Go through the listing and count the lines with "string" in them; write only the number.
= = =
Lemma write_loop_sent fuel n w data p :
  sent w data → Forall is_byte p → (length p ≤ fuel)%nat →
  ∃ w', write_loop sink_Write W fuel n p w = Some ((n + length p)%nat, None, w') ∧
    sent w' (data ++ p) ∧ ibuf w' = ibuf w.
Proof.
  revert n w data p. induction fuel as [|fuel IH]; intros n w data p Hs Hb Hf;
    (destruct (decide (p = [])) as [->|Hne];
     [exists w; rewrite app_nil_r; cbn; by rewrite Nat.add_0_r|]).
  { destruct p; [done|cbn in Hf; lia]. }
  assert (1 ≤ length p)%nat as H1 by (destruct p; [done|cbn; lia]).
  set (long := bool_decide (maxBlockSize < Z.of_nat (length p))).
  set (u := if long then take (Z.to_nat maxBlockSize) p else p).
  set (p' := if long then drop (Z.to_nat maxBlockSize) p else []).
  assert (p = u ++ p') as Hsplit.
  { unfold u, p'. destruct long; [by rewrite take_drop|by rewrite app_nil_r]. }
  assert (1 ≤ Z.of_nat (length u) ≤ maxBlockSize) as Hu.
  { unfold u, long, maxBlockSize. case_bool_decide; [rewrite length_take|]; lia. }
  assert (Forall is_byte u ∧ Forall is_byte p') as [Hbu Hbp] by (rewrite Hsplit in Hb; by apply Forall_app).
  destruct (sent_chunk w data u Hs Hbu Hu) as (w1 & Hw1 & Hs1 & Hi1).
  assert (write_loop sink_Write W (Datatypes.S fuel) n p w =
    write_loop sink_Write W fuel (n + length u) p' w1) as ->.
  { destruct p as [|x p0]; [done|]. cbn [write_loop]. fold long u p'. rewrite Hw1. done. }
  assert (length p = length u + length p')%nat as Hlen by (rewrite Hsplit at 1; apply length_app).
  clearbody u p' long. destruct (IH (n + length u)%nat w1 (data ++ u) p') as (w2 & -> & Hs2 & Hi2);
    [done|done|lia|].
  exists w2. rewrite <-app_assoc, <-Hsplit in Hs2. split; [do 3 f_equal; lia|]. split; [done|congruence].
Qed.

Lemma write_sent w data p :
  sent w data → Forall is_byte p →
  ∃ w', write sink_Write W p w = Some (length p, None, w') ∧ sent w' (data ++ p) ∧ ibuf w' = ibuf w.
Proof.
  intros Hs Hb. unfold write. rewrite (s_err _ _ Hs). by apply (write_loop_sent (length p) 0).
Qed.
= = =
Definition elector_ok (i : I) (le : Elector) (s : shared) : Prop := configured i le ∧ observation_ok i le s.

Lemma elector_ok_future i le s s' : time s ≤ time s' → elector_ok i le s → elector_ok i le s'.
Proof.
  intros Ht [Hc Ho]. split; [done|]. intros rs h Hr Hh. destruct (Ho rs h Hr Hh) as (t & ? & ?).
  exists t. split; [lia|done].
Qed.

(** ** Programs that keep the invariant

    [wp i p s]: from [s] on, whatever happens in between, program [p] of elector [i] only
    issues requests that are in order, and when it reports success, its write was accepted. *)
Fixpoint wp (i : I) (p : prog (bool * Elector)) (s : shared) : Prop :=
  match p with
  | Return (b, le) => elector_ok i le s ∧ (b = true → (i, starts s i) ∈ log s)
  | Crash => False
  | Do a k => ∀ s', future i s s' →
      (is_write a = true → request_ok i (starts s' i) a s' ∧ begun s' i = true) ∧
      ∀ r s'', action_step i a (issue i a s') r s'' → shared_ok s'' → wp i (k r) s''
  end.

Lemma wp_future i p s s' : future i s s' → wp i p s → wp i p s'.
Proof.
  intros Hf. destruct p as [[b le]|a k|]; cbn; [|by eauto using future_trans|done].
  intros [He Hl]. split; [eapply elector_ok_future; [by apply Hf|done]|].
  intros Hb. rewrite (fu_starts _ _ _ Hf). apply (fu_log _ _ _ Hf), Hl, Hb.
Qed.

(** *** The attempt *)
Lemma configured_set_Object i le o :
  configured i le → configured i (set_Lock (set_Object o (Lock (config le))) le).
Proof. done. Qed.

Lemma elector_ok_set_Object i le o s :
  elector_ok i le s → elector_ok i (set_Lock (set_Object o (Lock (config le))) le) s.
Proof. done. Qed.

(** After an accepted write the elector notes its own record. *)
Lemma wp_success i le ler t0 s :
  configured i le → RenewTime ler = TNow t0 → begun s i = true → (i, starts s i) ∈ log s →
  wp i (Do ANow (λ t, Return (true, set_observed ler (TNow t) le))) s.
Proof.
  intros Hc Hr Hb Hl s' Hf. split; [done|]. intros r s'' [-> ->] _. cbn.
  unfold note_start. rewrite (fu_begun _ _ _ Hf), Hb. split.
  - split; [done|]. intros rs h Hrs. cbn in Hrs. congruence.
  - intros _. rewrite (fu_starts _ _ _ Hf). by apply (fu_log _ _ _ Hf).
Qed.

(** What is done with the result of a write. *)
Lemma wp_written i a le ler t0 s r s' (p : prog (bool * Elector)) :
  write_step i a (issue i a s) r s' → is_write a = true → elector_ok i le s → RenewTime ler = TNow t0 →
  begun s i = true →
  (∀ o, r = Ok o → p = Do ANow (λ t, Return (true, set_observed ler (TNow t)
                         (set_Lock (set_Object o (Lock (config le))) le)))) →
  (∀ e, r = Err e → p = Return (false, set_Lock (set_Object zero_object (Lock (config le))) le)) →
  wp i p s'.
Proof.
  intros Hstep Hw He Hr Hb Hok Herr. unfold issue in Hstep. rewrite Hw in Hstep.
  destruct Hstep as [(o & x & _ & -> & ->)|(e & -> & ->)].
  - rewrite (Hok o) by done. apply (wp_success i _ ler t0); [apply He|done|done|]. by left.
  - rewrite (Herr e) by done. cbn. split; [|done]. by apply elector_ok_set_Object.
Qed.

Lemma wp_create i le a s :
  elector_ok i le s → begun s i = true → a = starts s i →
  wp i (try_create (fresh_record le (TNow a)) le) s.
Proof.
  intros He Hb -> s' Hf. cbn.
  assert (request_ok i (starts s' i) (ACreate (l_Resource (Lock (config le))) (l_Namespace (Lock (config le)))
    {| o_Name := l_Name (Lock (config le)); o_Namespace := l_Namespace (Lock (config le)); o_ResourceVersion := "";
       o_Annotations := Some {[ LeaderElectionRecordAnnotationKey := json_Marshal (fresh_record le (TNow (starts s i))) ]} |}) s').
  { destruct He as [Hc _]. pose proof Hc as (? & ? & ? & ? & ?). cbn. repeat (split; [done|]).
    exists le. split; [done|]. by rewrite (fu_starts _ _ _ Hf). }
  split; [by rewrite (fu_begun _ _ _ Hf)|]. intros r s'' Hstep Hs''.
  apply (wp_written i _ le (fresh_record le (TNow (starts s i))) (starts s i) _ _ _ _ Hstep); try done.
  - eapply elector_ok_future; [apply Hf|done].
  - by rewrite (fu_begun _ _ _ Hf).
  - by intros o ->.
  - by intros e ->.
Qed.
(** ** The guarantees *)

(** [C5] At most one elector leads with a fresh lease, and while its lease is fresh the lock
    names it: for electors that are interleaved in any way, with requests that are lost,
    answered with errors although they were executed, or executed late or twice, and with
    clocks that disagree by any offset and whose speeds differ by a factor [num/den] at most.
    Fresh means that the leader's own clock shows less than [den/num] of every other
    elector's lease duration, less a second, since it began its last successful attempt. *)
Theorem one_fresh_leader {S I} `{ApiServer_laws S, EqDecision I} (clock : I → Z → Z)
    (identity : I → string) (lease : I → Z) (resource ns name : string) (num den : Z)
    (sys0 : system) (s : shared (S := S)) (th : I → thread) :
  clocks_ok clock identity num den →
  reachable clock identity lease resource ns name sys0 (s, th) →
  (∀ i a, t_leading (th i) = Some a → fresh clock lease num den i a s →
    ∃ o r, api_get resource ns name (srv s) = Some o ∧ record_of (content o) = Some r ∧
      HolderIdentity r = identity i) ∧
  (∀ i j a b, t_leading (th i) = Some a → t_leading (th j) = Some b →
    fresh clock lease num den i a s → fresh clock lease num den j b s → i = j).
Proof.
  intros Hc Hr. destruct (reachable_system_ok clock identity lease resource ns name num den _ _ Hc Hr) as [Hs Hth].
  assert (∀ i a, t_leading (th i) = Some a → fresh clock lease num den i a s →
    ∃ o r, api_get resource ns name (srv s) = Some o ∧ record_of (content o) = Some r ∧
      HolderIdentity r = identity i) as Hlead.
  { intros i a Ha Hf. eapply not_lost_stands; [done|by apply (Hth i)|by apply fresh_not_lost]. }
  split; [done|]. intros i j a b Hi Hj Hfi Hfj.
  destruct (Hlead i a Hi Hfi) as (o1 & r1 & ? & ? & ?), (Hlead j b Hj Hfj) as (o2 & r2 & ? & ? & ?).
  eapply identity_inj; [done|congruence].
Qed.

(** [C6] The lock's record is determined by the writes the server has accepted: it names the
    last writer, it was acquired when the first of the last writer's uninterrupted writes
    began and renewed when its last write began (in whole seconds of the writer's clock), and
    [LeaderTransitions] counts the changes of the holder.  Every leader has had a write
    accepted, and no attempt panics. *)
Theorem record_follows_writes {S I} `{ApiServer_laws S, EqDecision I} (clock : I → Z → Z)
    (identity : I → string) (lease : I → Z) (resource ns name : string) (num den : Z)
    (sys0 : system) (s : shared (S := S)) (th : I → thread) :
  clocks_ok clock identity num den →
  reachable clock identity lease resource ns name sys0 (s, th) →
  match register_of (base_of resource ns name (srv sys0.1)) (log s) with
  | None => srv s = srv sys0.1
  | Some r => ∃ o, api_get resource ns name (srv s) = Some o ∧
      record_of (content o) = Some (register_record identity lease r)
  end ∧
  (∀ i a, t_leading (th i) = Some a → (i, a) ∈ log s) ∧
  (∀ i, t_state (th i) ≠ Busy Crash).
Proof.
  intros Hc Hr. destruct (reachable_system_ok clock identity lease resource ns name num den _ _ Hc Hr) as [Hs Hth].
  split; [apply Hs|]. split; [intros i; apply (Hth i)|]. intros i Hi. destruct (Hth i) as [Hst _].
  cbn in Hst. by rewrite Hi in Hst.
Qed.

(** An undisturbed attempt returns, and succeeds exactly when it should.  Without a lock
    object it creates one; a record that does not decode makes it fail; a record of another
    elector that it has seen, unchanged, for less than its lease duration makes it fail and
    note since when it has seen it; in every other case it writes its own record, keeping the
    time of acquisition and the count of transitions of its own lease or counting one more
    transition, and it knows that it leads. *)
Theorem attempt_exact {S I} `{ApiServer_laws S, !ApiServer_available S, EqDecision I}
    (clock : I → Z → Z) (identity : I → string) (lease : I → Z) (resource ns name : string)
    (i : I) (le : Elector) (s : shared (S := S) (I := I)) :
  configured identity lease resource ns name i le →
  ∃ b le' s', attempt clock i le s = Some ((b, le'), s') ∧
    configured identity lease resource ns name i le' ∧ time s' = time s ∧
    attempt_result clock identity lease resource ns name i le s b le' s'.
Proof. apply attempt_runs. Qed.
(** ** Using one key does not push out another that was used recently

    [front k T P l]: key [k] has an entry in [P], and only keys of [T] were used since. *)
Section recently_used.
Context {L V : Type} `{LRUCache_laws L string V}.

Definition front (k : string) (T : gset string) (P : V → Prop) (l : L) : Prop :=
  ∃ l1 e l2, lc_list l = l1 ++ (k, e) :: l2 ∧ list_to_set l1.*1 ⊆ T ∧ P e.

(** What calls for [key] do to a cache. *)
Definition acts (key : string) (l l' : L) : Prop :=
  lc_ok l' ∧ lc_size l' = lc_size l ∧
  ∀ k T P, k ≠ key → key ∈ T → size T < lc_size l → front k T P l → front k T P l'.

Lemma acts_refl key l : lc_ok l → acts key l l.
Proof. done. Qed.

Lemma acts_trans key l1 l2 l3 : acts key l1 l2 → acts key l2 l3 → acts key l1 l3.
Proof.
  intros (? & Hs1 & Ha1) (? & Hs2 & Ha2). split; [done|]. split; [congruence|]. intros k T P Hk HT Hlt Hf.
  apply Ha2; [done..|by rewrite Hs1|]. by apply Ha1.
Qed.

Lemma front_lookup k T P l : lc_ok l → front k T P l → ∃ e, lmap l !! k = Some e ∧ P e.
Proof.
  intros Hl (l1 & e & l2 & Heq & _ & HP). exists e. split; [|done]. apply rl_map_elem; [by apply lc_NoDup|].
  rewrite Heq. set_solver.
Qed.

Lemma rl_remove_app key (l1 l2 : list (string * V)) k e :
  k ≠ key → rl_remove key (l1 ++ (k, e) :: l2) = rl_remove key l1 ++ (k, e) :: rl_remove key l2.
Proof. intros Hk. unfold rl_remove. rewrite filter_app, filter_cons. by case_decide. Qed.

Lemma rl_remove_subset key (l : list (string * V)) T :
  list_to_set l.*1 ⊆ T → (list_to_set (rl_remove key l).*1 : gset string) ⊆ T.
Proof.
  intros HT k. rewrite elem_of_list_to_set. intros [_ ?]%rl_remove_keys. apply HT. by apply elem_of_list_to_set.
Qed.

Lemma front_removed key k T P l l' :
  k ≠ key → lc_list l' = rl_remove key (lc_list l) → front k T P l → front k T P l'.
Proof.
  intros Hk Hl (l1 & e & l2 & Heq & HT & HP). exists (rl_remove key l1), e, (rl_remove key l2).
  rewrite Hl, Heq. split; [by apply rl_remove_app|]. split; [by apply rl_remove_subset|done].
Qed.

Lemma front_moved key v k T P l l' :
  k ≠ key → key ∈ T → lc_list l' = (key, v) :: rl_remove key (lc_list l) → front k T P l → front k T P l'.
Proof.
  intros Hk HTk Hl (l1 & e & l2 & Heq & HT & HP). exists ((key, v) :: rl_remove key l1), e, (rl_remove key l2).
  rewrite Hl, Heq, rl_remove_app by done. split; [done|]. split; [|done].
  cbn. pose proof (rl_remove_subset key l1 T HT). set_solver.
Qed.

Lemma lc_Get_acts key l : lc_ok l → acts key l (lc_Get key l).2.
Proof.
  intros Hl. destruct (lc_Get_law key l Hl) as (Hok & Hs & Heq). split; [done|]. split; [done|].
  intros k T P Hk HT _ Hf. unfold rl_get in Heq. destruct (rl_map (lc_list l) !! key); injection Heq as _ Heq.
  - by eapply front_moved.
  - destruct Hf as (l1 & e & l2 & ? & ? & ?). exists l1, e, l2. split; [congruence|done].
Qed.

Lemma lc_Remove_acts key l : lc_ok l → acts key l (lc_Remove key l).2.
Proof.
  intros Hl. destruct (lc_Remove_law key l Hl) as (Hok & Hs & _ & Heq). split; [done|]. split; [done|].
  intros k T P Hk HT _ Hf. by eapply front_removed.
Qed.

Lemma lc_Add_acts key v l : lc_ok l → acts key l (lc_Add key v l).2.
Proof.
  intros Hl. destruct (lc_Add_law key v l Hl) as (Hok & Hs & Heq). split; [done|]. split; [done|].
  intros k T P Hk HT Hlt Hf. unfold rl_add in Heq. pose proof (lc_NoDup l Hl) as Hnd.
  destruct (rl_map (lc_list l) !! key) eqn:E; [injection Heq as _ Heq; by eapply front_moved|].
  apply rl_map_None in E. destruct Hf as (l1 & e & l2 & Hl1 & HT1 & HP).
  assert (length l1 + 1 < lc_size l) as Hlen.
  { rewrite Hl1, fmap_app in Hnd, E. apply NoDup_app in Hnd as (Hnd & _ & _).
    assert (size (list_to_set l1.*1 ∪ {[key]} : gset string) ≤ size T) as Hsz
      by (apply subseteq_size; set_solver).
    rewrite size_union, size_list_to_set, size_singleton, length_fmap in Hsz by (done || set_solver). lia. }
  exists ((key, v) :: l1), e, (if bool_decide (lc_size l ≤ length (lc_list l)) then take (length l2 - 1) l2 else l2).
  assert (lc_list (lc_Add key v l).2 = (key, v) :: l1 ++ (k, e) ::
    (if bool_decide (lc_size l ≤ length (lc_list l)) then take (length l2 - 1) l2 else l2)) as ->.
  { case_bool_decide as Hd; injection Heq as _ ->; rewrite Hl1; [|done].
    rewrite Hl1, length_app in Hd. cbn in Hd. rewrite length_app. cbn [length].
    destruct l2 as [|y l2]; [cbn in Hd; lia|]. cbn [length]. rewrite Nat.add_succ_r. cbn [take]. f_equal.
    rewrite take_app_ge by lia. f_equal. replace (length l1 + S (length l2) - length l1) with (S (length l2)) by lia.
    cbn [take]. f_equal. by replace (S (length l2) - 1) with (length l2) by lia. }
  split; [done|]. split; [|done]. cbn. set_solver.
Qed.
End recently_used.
= = =
Exercise response - 10